1,25-Dihydroxyvitamin D3 (1,25(OH)2 D3 ) has recently been found to have the anti-inflammatory potential to suppress experimental autoimmune encephalomyelitis (EAE), an animal model of multiple sclerosis; however, its direct effect on neural cells is not clear. In the current study we show that 1,25(OH)2 D3 treatment effectively suppressed clinical signs of ongoing EAE and reduced inflammation and demyelination scores in the central nervous system (CNS).

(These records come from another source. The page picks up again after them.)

(** An account that is in the array is there after any further requests. *)
(** X8.  [POST /register] answers 500 in two cases only: the request has no
    body to read the fields from, or the payload passed validation and both
    lookups, and then [bcrypt.hash] threw.  A field of any kind in a body never
    leads to 500. *)
Theorem register_unexpected_iff
    (users : list User.t) (reqBody : value) (w : ambient) :
  status (snd (register ext users reqBody w)) = 500%Z
  <-> (reqBody = VUndefined \/ reqBody = VNull)
      \/ (exists su se sp e,
            get_prop reqBody "username" = Normal (VString su)
            /\ get_prop reqBody "email" = Normal (VString se)
            /\ get_prop reqBody "password" = Normal (VString sp)
            /\ validateAuthPayload (VString se) (VString sp) (VString su) true
               = Normal []
            /\ found (findByEmail ext users (toLowerCase ext (trim se))) = false
            /\ found (findByUsername ext users (trim su)) = false
            /\ bcrypt_hash ext (VString sp) 10 (salt w) = Throw e).
Proof.
  split.
  - intros Hs. unfold register in Hs.
    destruct (register_check ext users reqBody) as [[res|p]|e] eqn:Hc.
    + exfalso. simpl in Hs.
      destruct (register_cases ext users reqBody w)
        as [(res' & E & _)|(p & h & Hc' & _)]; [|congruence].
      unfold register_check in Hc.
      destruct (get_prop reqBody "username") as [username|]; [|discriminate].
      destruct (get_prop reqBody "email") as [email|]; [|discriminate].
      destruct (get_prop reqBody "password") as [password|]; [|discriminate].
      cbn [bind] in Hc.
      destruct (validateAuthPayload email password username true)
        as [errors|]; [|discriminate].
      cbn [bind] in Hc.
      destruct (0 <? length errors)%nat.
      { injection Hc as <-. discriminate. }
      destruct (method_trim email); [|discriminate]. cbn [bind] in Hc.
      destruct (method_trim username); [|discriminate]. cbn [bind] in Hc.
      repeat match type of Hc with
             | (if ?b then _ else _) = _ => destruct b
             end; try discriminate; injection Hc as <-; discriminate.
    + right.
      destruct (register_check_pending_inv ext users reqBody p Hc)
        as (su & se & sp & Hu & He & Hp & Hv & -> & Hfe & Hfu).
      cbn [password] in Hs.
      destruct (bcrypt_hash ext (VString sp) 10 (salt w)) as [h|e] eqn:Hh;
        [simpl in Hs; discriminate|].
      exists su, se, sp, e. repeat split; assumption.
    + left. apply (register_check_throw_iff users). eauto.
  - intros [Hb|(su & se & sp & e & Hu & He & Hp & Hv & Hfe & Hfu & Hh)].
    + apply (register_check_throw_iff users) in Hb. destruct Hb as [e Hb].
      unfold register. rewrite Hb. reflexivity.
    + unfold register.
      rewrite (register_check_valid ext users reqBody su se (VString sp) Hu He Hp Hv).
      cbv zeta. rewrite Hfe, Hfu. cbn [andb password]. rewrite Hh. reflexivity.
Qed.

(** X9.  [POST /login] answers 200 with a token exactly when the payload
    passes validation, the lookup by the trimmed and lower-cased email
    finds an account, [bcrypt.compare] of the password as it was sent with
    that account's hash returns true, and [jwt.sign] returns that token for
    the account's id, username and email. *)
Theorem login_succeeds_iff
    (users : list User.t) (reqBody : value) (w : ambient) (token : jsstring) :
  login ext JWT_SECRET users reqBody w = loggedIn token
  <-> exists se password user,
        get_prop reqBody "email" = Normal (VString se)
        /\ get_prop reqBody "password" = Normal password
        /\ validateAuthPayload (VString se) password VUndefined false
           = Normal []
        /\ findByEmail ext users (toLowerCase ext (trim se)) = Some user
        /\ bcrypt_compare ext password (User.passwordHash user) = Normal true
        /\ jwt_sign ext (loginPayload user) JWT_SECRET
             (VObject [("expiresIn", VString (lit "1h"))]%string) (now w)
           = Normal token.
Proof.
  split.
  - intros Hl.
    assert (status (login ext JWT_SECRET users reqBody w) = 200%Z) as Hs
      by (rewrite Hl; reflexivity).
    destruct (login_success_inv JWT_SECRET ext users reqBody w Hs)
      as (se & password & user & token' & He & Hp & Hf & Hc & Hsign & Hl').
    rewrite Hl' in Hl. injection Hl as ->.
    exists se, password, user. repeat split; try assumption.
    unfold login, login_try in Hl'. rewrite He, Hp in Hl'. cbn [bind] in Hl'.
    destruct (validateAuthPayload (VString se) password VUndefined false)
      as [errors|] eqn:Hv; [|discriminate].
    destruct errors; [reflexivity|discriminate].
  - intros (se & password & user & He & Hp & Hv & Hf & Hc & Hsign).
    unfold login.
    rewrite (login_try_valid ext JWT_SECRET users reqBody w se password He Hp Hv).
    rewrite Hf. cbn [bind]. rewrite Hc. cbn [bind negb].
    unfold loginPayload in Hsign. rewrite Hsign. reflexivity.
Qed.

The treatment significantly decreased production/expression of pro-inflammatory cytokines IFN-γ, GM-CSF and IL-17A, while it increased anti-inflammatory cytokines IL-4 and IL-10. Further, 1,25(OH)2 D3 treatment effectively elevated the numbers of neural stem cells, oligodendrocyte precursor cells, as well as oligodendrocytes in disease lesions in the CNS. These results, together with its in vitro effect of inducing oligodendrocyte differentiation as shown in our previous findings, demonstrate that 1,25(OH)2 D3 suppressed EAE not only by its immunomodulatory capacity, but also by its effect on oligodendrocyte differentiation and maturation, and thus has potential for remyelination and neural repair.